For far too long abortionists have been treated as exempt from the rules that apply to other physicians. Not only do they literally “get away with murder,” they also frequently get away with malpractice. Courts, meanwhile, have tended to bow to whatever “Doctor” says: if the doctor supports or practices abortion, that doctor’s testimony about what is or is not a valid safety concern has been treated as virtually infallible. Indeed, after the Supreme Court’s prior partial-birth-abortion case of Stenberg v. Carhart, things got so bad that courts were overturning laws just because some pro-abortion doctors questioned the medical merits of the laws. As the court put it in Gonzales v. Carhart, “Stenberg has been interpreted to leave no margin of error for legislatures to act in the face of medical uncertainty.”

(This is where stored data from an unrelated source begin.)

(** An object and its disk after its creation or opening and any calls.  A manifest is opened on a settled disk:
    the content read is the only one a crash can leave, as after a restart that follows a crash. *)
Inductive manifest_run : PartitionManifest -> Disk -> Prop :=
| run_created root metadata o directory lock existing a d t d' m :
    partition_typed metadata -> CreateManifest root metadata o directory lock existing a d = (t, d', Ok m) ->
    manifest_run m d'
| run_opened root o directory lock a paths content m d :
    OpenManifest root o directory lock a paths content = Ok m ->
    (forall c, survives d c \/ c = live_data d -> c = Some content) -> manifest_run m d
| run_called m d c a t d' m' r :
    manifest_run m d -> manifest_call_typed c -> run_manifest m c a d = (t, d', (m', r)) -> manifest_run m' d'
| run_quarantined m d p device inode inspected seen target renamed opened synced m' r :
    manifest_run m d -> QuarantineOrphan m p device inode inspected seen target renamed opened synced = (m', r) ->
    manifest_run m' d.

Lemma QuarantineOrphan_object m p device inode inspected seen target renamed opened synced m' r :
  QuarantineOrphan m p device inode inspected seen target renamed opened synced = (m', r) -> m' = m \/ m' = poison_manifest m.
Proof.
  unfold QuarantineOrphan. cbv zeta. destruct (if poisoned_ m then _ else _); [|intros [= <- _]; by left].
  destruct opened, synced; intros [= <- _]; by auto.
Qed.
(* ===== verification/TopicWriter.v ===== *)
(** * The topic writer

    Models [mino/storage/topic_writer.h] and [.cc]: one partition of a recorded topic.  The writer takes
    committed buffers, drops duplicates, records what is missing from a source as a gap,
    assigns the ingestion sequences, appends to the active segment, rotates segments through the
    partition manifest and acknowledges records as written and as durable.

    What the buffer pool and the operating system answer is an input: every call to another
    component takes the next element of [env], and an empty [env] stands for calls that succeed.
    The callbacks of a call are collected in [acks]; the code dispatches them, in this order,
    after it has released its mutex.  Public calls hold the mutex, so they are steps.
    Memory allocation does not fail and hooks are null. *)
From stdpp Require Import pretty.
From S2P Require Import Prelude SourceIdentity Bytes Crc32c LittleEndian TopicPartition ManifestFormat DurableFile PartitionManifest SegmentFormat SegmentWriter.

(** ** Data *)

Definition kGapPayloadMagic : Z := 0x5041474d.
Definition kGapPayloadVersion : Z := 1.
Definition kEncodedGapPayloadSize : nat := 24.
Definition kTopicWriterTombstoneUserTagMask : Z := Z.shiftl 1 63.
Definition kTopicWriterUserTagValueMask : Z := not64 kTopicWriterTombstoneUserTagMask.

Inductive GapReason : Set :=
| kSourceSequenceJump | kDropNewest | kDropOldest | kDropNewestNoDroppableOldest | kAllocationFailure
| kRecordingFailed | kReservationCancelled | kRecorderRestartRecovery | OtherGapReason (value : Z).
#[export] Instance GapReason_eq_dec : EqDecision GapReason.
Proof. solve_decision. Defined.
Definition gap_reason_value (r : GapReason) : Z :=
  match r with
  | kSourceSequenceJump => 1 | kDropNewest => 2 | kDropOldest => 3 | kDropNewestNoDroppableOldest => 4
  | kAllocationFailure => 5 | kRecordingFailed => 6 | kReservationCancelled => 7 | kRecorderRestartRecovery => 8
  | OtherGapReason v => v
  end.
Definition gap_reason_of (v : Z) : GapReason :=
  if v =? 1 then kSourceSequenceJump else if v =? 2 then kDropNewest else if v =? 3 then kDropOldest
  else if v =? 4 then kDropNewestNoDroppableOldest else if v =? 5 then kAllocationFailure
  else if v =? 6 then kRecordingFailed else if v =? 7 then kReservationCancelled
  else if v =? 8 then kRecorderRestartRecovery else OtherGapReason v.

Record GapPayload : Set := mkGapPayload { gap_reason : GapReason; first_missing : Z; last_missing : Z }.

Inductive TopicWriterState : Set := kTopicCreated | kTopicRunning | kTopicStopping | kTopicStopped | kTopicError.
Inductive RecordAckLevel : Set := kAckAccepted | kAckBuffered | kAckWritten | kAckDurable.
#[export] Instance RecordAckLevel_eq_dec : EqDecision RecordAckLevel.
Proof. solve_decision. Defined.

Record TopicWriterAck : Set := mkTopicAck {
  ack_level : RecordAckLevel; ack_sequence : Z; ack_segment_id : Z; ack_flags : Z; ack_user_tag : Z;
  ack_source : MessageSource
}.
Record PendingAck : Set := mkPendingAck {
  pending_sequence : Z; pending_segment_id : Z; pending_flags : Z; pending_user_tag : Z; pending_source : MessageSource
}.

(** [mino/storage/recording_types.h]. *)
Record RecorderSchemaMetadata : Set := mkSchemaMetadata {
  short_id : Z; canonical_digest : list byte; meta_schema_version : Z; meta_layout_version : Z
}.
Record RecorderRecordMetadata : Set := mkRecordMetadata {
  record_schema : RecorderSchemaMetadata; metadata_topic_id : Z; message_source : MessageSource;
  metadata_timestamp_ns : Z; metadata_payload_size : Z; metadata_payload_crc : Z
}.

(** What the writer sees of a dequeued buffer and of a discarded one. *)
Record RecorderBufferHandle : Set := mkHandle {
  handle_topic_id : Z; handle_user_tag : Z; handle_bytes : list byte; handle_metadata : option RecorderRecordMetadata
}.
Inductive BufferDiscardReason : Set :=
| DiscardDropNewest | DiscardDropOldest | DiscardNoDroppableOldest | DiscardAllocationFailure | DiscardFailRecording
| DiscardReservationCancelled | OtherDiscard (value : Z).
Record DiscardedBuffer : Set := mkDiscarded {
  discard_reason : BufferDiscardReason; discard_topic_id : Z; discard_metadata : option RecorderRecordMetadata
}.

(** The answers of [TryDequeue]: an error comes with [stats().recording_failed]. *)
Inductive DequeueAnswer : Set := Dequeued (h : RecorderBufferHandle) | DequeueError (s : Status) (recording_failed : bool).

(** What [SchemaStore] answers: [FindRef] by digest, and the identity [Resolve] returns. *)
Record SchemaView : Type := mkSchemaView {
  FindRef : list byte -> Result Z; ResolveIdentity : Z -> Result RecorderSchemaMetadata
}.

Record TopicWriterOptions : Type := mkTopicOptions {
  partition_root : string; topic_recording_id : Z; topic_topic_id : Z; topic_partition_id : Z; topic_writer_id : Z;
  initial_ingestion_sequence : Z; segment_options : SegmentWriterOptions; close_buffer_pool_on_stop : bool;
  schema_resolver : option (RecorderSchemaMetadata -> Result Z); schema_store : option SchemaView
}.

Record SourceKey : Set := mkSourceKey { key_node_id : Z; key_publisher_id : Z; key_publisher_epoch : Z }.
#[export] Instance SourceKey_eq_dec : EqDecision SourceKey.
Proof. solve_decision. Defined.
#[export] Instance SourceKey_countable : Countable SourceKey.
Proof.
  apply (inj_countable' (fun k => (key_node_id k, key_publisher_id k, key_publisher_epoch k))
    (fun t => let '(a, b, c) := t in mkSourceKey a b c)). by intros [].
Defined.

(** [has_last_sequence] and [last_sequence] are one option; the ordered map is the list of its entries, by
    increasing sequence. *)
Record SourceProgress : Set := mkProgress { last_source_sequence : option Z; reported_discards : list (Z * GapReason) }.

Record TopicWriter : Type := mkTopicWriter {
  topic_options_ : TopicWriterOptions; topic_state_ : TopicWriterState; topic_error_ : Status;
  next_ingestion_sequence_ : Z; sequence_exhausted_ : bool; next_segment_id_ : Z; duplicate_count_ : Z; last_now_ns_ : Z;
  sources_ : gmap SourceKey SourceProgress; segment_writer_ : option Running;
  active_segment_ : option SegmentManifestEntry; active_acks_ : list PendingAck;
  written_ack_count_ : nat; durable_ack_count_ : nat
}.

Record TopicWriterPumpResult : Set := mkPumpResult {
  dequeued_records : Z; data_records : Z; tombstone_records : Z; gap_records : Z; duplicate_records : Z; rotations : Z
}.

(** The answers of one call to another component; each call looks at its own fields. *)
Record Answers : Set := mkAnswers {
  manifest_answers : ManifestWriteAnswers; segment_opened : option Errno;
  segment_writes : list WriteAnswer; segment_syncs : list (option Errno);
  directories_failed : bool; directory_opened : option Errno; directory_changed : bool; directory_synced : list Errno
}.
Definition smooth : Answers := mkAnswers smooth_write None [] [] false None false [].

(** A segment file nobody writes to any more: its content and the part of it that is on stable storage. *)
Record ClosedFile : Set := mkClosedFile { closed_disk : list byte; closed_synced : list byte }.
Definition close_file (s : Running) : ClosedFile := mkClosedFile (disk (world s)) (synced (world s)).

(** ** Gap payloads *)

Definition ValidGapReason (r : GapReason) : bool :=
  (gap_reason_value kSourceSequenceJump <=? gap_reason_value r)
  && (gap_reason_value r <=? gap_reason_value kRecorderRestartRecovery).

Definition EncodeGapPayload (p : GapPayload) : Result (list byte) :=
  fail_if negb (ValidGapReason (gap_reason p)) with Invalid "gap payload reason is unknown" ;;
  fail_if last_missing p <? first_missing p with Invalid "gap payload sequence range is reversed" ;;
  let encoded := replicate kEncodedGapPayloadSize Byte.x00 in
  let encoded := WriteLe32 encoded 0 kGapPayloadMagic in
  let encoded := WriteLe16 encoded 4 kGapPayloadVersion in
  let encoded := WriteLe16 encoded 6 (gap_reason_value (gap_reason p)) in
  let encoded := WriteLe64 encoded 8 (first_missing p) in
  let encoded := WriteLe64 encoded 16 (last_missing p) in
  Ok encoded.

Definition DecodeGapPayload (encoded : list byte) : Result GapPayload :=
  fail_if negb (length encoded =? kEncodedGapPayloadSize)%nat with Corruption "gap payload size is invalid" ;;
  fail_if negb (ReadLe32 encoded 0 =? kGapPayloadMagic) with Corruption "gap payload magic is invalid" ;;
  fail_if negb (ReadLe16 encoded 4 =? kGapPayloadVersion) with Corruption "gap payload version is unsupported" ;;
  let reason := gap_reason_of (ReadLe16 encoded 6) in
  fail_if negb (ValidGapReason reason) with Corruption "gap payload reason is unknown" ;;
  let payload := mkGapPayload reason (ReadLe64 encoded 8) (ReadLe64 encoded 16) in
  fail_if last_missing payload <? first_missing payload with Corruption "gap payload sequence range is reversed" ;;
  Ok payload.

(** [state ^= byte], eight steps, for every byte. *)
Definition PayloadCrc32c (payload : list byte) : Z :=
  Z.lxor (foldl (fun state b => Nat.iter 8 crc_step (Z.lxor state (Z_of_byte b))) 0xffffffff payload) 0xffffffff.

(** [std::setfill('0') << std::setw(8)]. *)
Definition padded (text : string) : string :=
  String.concat "" (replicate (8 - String.length text) "0") +:+ text.
Definition SegmentRelativePath (segment_id : Z) : fs_path :=
  ["segments"; padded (pretty (Z.to_N segment_id)) +:+ ".mino"].

(** ** Discards *)

Definition GapReasonFor (r : BufferDiscardReason) : GapReason :=
  match r with
  | DiscardDropNewest => kDropNewest
  | DiscardDropOldest => kDropOldest
  | DiscardNoDroppableOldest => kDropNewestNoDroppableOldest
  | DiscardAllocationFailure => kAllocationFailure
  | DiscardFailRecording => kRecordingFailed
  | DiscardReservationCancelled => kReservationCancelled
  | OtherDiscard _ => kSourceSequenceJump
  end.

(** [insert_or_assign] on the ordered map. *)
Fixpoint insert_discard (sequence : Z) (reason : GapReason) (l : list (Z * GapReason)) : list (Z * GapReason) :=
  match l with
  | [] => [(sequence, reason)]
  | (s, r) :: rest =>
      if sequence <? s then (sequence, reason) :: l
      else if sequence =? s then (sequence, reason) :: rest
      else (s, r) :: insert_discard sequence reason rest
  end.
(** [lower_bound]. *)
Definition from_sequence (sequence : Z) (l : list (Z * GapReason)) : list (Z * GapReason) :=
  filter (fun e => sequence <= e.1) l.
(** [erase(begin(), upper_bound(sequence))]. *)
Definition after_sequence (sequence : Z) (l : list (Z * GapReason)) : list (Z * GapReason) :=
  filter (fun e => sequence < e.1) l.

(** The loop over the reports from [expected] on. *)
Fixpoint same_reason (l : list (Z * GapReason)) (reason : GapReason) (expected last : Z) : GapReason :=
  match l with
  | [] => kSourceSequenceJump
  | (s, r) :: rest =>
      if last <? s then kSourceSequenceJump
      else if negb (s =? expected) || negb (bool_decide (r = reason)) then kSourceSequenceJump
      else if expected =? last then reason
      else same_reason rest reason (expected + 1) last
  end.
Definition SelectGapReason (progress : SourceProgress) (first last : Z) : GapReason :=
  match from_sequence first (reported_discards progress) with
  | [] => kSourceSequenceJump
  | (s, reason) :: rest =>
      if negb (s =? first) then kSourceSequenceJump
      else same_reason ((s, reason) :: rest) reason first last
  end.
(** Sealing the segment file makes all its records durable. *)
Lemma after_seal_file past closed s w e now : chron past closed Exact s -> segment_writer_ (topic s) = Some w ->
  active_segment_ (topic s) = Some e ->
  after s (on_segment (fun path => Seal strerror path system_limit now))
    (fun _ s' => within_story past closed Exact s s' /\ active_segment_ (topic s') = Some e /\
       exists w', segment_writer_ (topic s') = Some w' /\ Z.to_nat (durable_records_ (writer w')) = length (active_acks_ (topic s')))
    (within_story past closed Exact s).
Proof.
  intros Hc Hw He. eapply after_segment; [exact Hc | exact Hw | exact He|]. intros s1 w1 writes syncs r Hf Hwr Hd.
  assert (within_story past closed Exact s s1) as H1.
  { eapply wrote_within; [exact Hwr|]. by eapply seal_chron. }
  destruct r as [[]|err]; [|done]. destruct Hwr as [W1 _ _ _ _].
  assert (segment_writer_ (topic s1) = Some w1) as Hw1 by (by rewrite W1).
  assert (active_segment_ (topic s1) = Some e) as He1 by (by rewrite W1).
  split_and!; [done | done|]. exists w1. split; [done|]. eapply sealed_durable; [apply H1 | done | done|].
  destruct (chron_active _ _ _ _ _ _ Hc Hw He) as (rs & F).
  destruct (reaches_settled _ _ _ _ _ _ _ Ho (af_reach _ _ _ _ _ _ _ _ _ F)) as (Hset & Hm & _).
  pose proof (Seal_settled strerror (path_of o e) system_limit _ _ Hm rs now _ (settled_with_answers _ _ _ _ writes syncs Hset)) as H.
  rewrite Hf in H. by apply H.
Qed.

Lemma after_assoc {A C D} s (m : TopicM A) (k : A -> TopicM C) (j : C -> TopicM D) Post Fail :
  after s (tbind (tbind m k) j) Post Fail -> after s (tbind m (fun a => tbind (k a) j)) Post Fail.
Proof. unfold after, tbind. by destruct (m s) as [s' [a|e]]. Qed.

Lemma after_Seal past closed s now counted : chron past closed Exact s -> is_u64 now ->
  after s (SealCurrentLocked system_limit now counted)
    (fun _ s' => chron past (closed ++ active_acks_ (topic s)) Exact s' /\ others (topic s') = others (topic s) /\
                 segment_writer_ (topic s') = None /\ active_acks_ (topic s') = [])
    (within_story past closed Exact s).
Proof.
  intros Hc Hnow. unfold SealCurrentLocked. apply after_bind, after_get.
  destruct (segment_writer_ (topic s)) as [w|] eqn:Hw.
  2: { apply after_ret. pose proof (ch_active _ _ _ _ _ _ _ Hc) as H. rewrite Hw in H. destruct (active_segment_ (topic s)); [done|].
       by rewrite H, app_nil_r. }
  destruct (active_known _ _ _ _ _ Hc Hw) as (e & He). apply after_bind.
  eapply after_mono; [by eapply after_seal_file | | done]. intros [] s1 (H1 & He1 & w1 & Hw1 & Hd1).
  apply after_bind, after_get. rewrite Hw1, He1. pose proof (ws_chron _ _ _ _ _ H1) as Hc1.
  destruct (list.last (active_acks_ (topic s1))) as [last|] eqn:Hl; [|by apply after_throw].
  apply after_assoc, after_bind. eapply after_mono; [by apply (after_move_entry past closed Exact s1 w1 e last kSegmentSealed now) | |].
  2: { intros s2 (Hc2 & Hp2). eapply within_trans; [exact H1|]. by apply published_within. }
  intros [] s2 (Hc2 & Hp2 & _). apply after_bind.
  eapply after_mono; [apply after_push_written_within, Hc2 | | done]. intros [] s3 (H3 & Hfull & Ew3 & Ee3). apply after_bind.
  eapply after_mono; [eapply after_Publish; [apply H3|done] | |].
  2: { intros s4 (Hc4 & Hp4). eapply within_trans; [exact H1|]. eapply (within_trans _ _ Exact _ _ s2); [by apply published_within|].
       eapply within_trans; [exact H3|]. by apply published_within. }
  intros [] s4 (Hc4 & Hp4 & Hdur).
  assert (published s1 s4) as Hp.
  { etrans; [exact Hp2|]. etrans; [|exact Hp4]. destruct H3 as [_ X2 X3]. split; try done. by rewrite Ee3. }
  pose proof (pb_writer _ _ Hp) as Hw4. rewrite Hw1 in Hw4. pose proof (pb_entry _ _ Hp) as Hid. rewrite He1 in Hid.
  destruct (active_known _ _ _ _ _ Hc4 Hw4) as (e4 & He4). rewrite He4 in Hid. injection Hid as Hid. rewrite <- Hid.
  assert (active_acks_ (topic s4) = active_acks_ (topic s1)) as Ha4 by apply Hp.
  specialize (Hdur w1). rewrite Ew3, (pb_writer _ _ Hp2), Hw1, Hd1 in Hdur. specialize (Hdur eq_refl).
  pose proof (ch_counts _ _ _ _ _ _ _ Hc4) as Hcounts. rewrite Ha4 in Hcounts.
  eapply after_mono; [apply (after_close past closed s4 w1 e4 counted Hc4 Hw4 He4); rewrite Ha4; lia | | done].
  intros [] s5 (X1 & X2 & X3). rewrite Ha4, (ws_acks _ _ _ _ _ H1) in X1. split_and!; [done | | apply X3..].
  rewrite X2, (pb_others _ _ Hp). apply H1.
Qed.

(** ** Opening a segment *)

Definition topic_typed : Prop :=
  is_u64 (topic_recording_id o) /\ is_u32 (topic_topic_id o) /\ is_u32 (topic_partition_id o) /\ is_u64 (topic_writer_id o).
Context (Hids : topic_typed).

Lemma closed_facts past closed exact s : chron past closed exact s -> segment_writer_ (topic s) = None ->
  active_segment_ (topic s) = None /\ active_acks_ (topic s) = [].
Proof.
  intros Hc Hw. pose proof (ch_active _ _ _ _ _ _ _ Hc) as H. rewrite Hw in H. by destruct (active_segment_ (topic s)).
Qed.

Lemma next_id_free past closed s : chron past closed Exact s -> next_segment_id_ (topic s) <> 0 ->
  files s !! next_segment_id_ (topic s) = None.
Proof.
  intros Hc H0. destruct (files s !! _) as [f|] eqn:E; [|done]. apply (ch_fresh _ _ _ _ _ _ _ Hc ltac:(done)) in E. lia.
Qed.

(** A file that nothing refers to. *)
Lemma chron_orphan past closed exact s s' id f : chron past closed exact s -> segment_writer_ (topic s) = None ->
  files s !! id = None -> topic s' = topic s -> files s' = <[id := f]> (files s) -> manifest s' = manifest s ->
  manifest_disk s' = manifest_disk s -> linked s' = linked s -> acks s' = acks s -> chron past closed Loose s'.
Proof.
  intros Hc Hw Hid E1 E2 E3 E4 E5 E6. destruct (closed_facts _ _ _ _ Hc Hw) as [He Ha]. destruct Hc as [C1 C2 C3 C4 C5 C6 C7 C8 C9 C10].
  split; rewrite ?E1, ?E3, ?E4, ?E6; try done.
  - eapply list.Forall_impl; [exact C5|]. intros p ((g & Hg & Hin) & Hl & Hm). split_and!; [|by rewrite E5 | by rewrite E3].
    exists g. split; [|done]. unfold current_file in *. rewrite E1, E2. rewrite Hw in *.
    rewrite lookup_insert_ne; [done|]. intros ->. congruence.
  - by rewrite Hw, He.
Qed.

Lemma chron_linked past closed exact s s' : chron past closed exact s -> linked s ⊆ linked s' -> topic s' = topic s ->
  files s' = files s -> manifest s' = manifest s -> manifest_disk s' = manifest_disk s -> acks s' = acks s ->
  chron past closed exact s'.
Proof.
  intros [C1 C2 C3 C4 C5 C6 C7 C8 C9 C10] Hl E1 E2 E3 E4 E5. split; rewrite ?E1, ?E2, ?E3, ?E4, ?E5; try done.
  - eapply list.Forall_impl; [exact C5|]. intros p (H1 & H2 & H3). split_and!; [|by apply Hl | by rewrite E3].
    unfold current_file in *. by rewrite E1, E2.
  - destruct (segment_writer_ (topic s)), (active_segment_ (topic s)); try done.
    destruct C7 as (rs & H1 & H2 & H3 & H4 & H5 & H6 & H7 & H8 & H9 & H10 & H11 & H12 & H13). exists rs. rewrite E1, E2, E3.
    split_and!; try done; [by apply Hl | apply H13 | apply H13].
Qed.

Lemma chron_open past closed s s' w e next : chron past closed Exact s -> segment_writer_ (topic s) = None ->
  reaches strerror (path_of o e) system_limit (header_of o e) (segment_options o) [] w ->
  entry_first_sequence e = first0 + zlen closed -> segment_typed (header_of o e) ->
  relative_path e = SegmentRelativePath (entry_segment_id e) -> files s !! entry_segment_id e = None ->
  entry_segment_id e ∈ linked s -> listed (snapshot_ (manifest s)) (entry_segment_id e) -> entry_typed e ->
  is_u64 next -> (next = 0 \/ entry_segment_id e < next) ->
  (forall id f, files s !! id = Some f -> next = 0 \/ id < next) ->
  s' = set_topic (set_segment next (Some w) (Some e) [] 0 0 (topic s)) s -> chron past closed Exact s'.
Proof.
  intros Hc Hw Hr Hfirst Hty Hp Hf Hl Hm He Hn Hid Hfresh ->. destruct (closed_facts _ _ _ _ Hc Hw) as [Hz Ha].
  pose proof Hc as [C1 C2 C3 C4 C5 C6 C7 C8 C9 C10]. rewrite Ha in *. cbn [length] in C6.
  assert (written_ack_count_ (topic s) = 0%nat /\ durable_ack_count_ (topic s) = 0%nat) as [Hw0 Hd0] by lia. rewrite Hw0, Hd0 in *.
  split; frame; try done.
  - eapply list.Forall_impl; [exact C5|]. intros p ((g & Hg & Hin) & Hl' & Hm'). split_and!; [|done|done]. exists g. split; [|done].
    unfold current_file in *. rewrite Hw in Hg. frame. rewrite decide_False; [done|]. intros Heq. congruence.
  - exists []. frame. by split_and!.
Qed.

The Supreme Court repudiated this approach in Gonzales v. Carhart: “A zero tolerance policy would strike down legitimate abortion regulations, like the present one, if some part of the medical community were disinclined to follow the proscription. This is too exacting a standard . . . .” In particular, abortionists are not a law unto themselves. “The law need not give abortion doctors unfettered choice in the course of their medical practice, nor should it elevate their status above other physicians in the medical community.” In other words, from now on abortionists must play by the same rules as other physicians.

The “abortion distortion factor” has warped the law in this area ever since Roe v. Wade first invented a constitutional right to abortion. The decision in Gonzales v. Carhart has taken important strides in the direction of greater sanity and common sense in abortion law.

Walter Weber is senior litigation counsel with the American Center for Law and Justice (ACLJ). Weber was the lead draftsman for the two friend-of-the-court briefs the ACLJ submitted in Gonzales v. Carhart and its companion case, Gonzales v. Planned Parenthood Federation of America.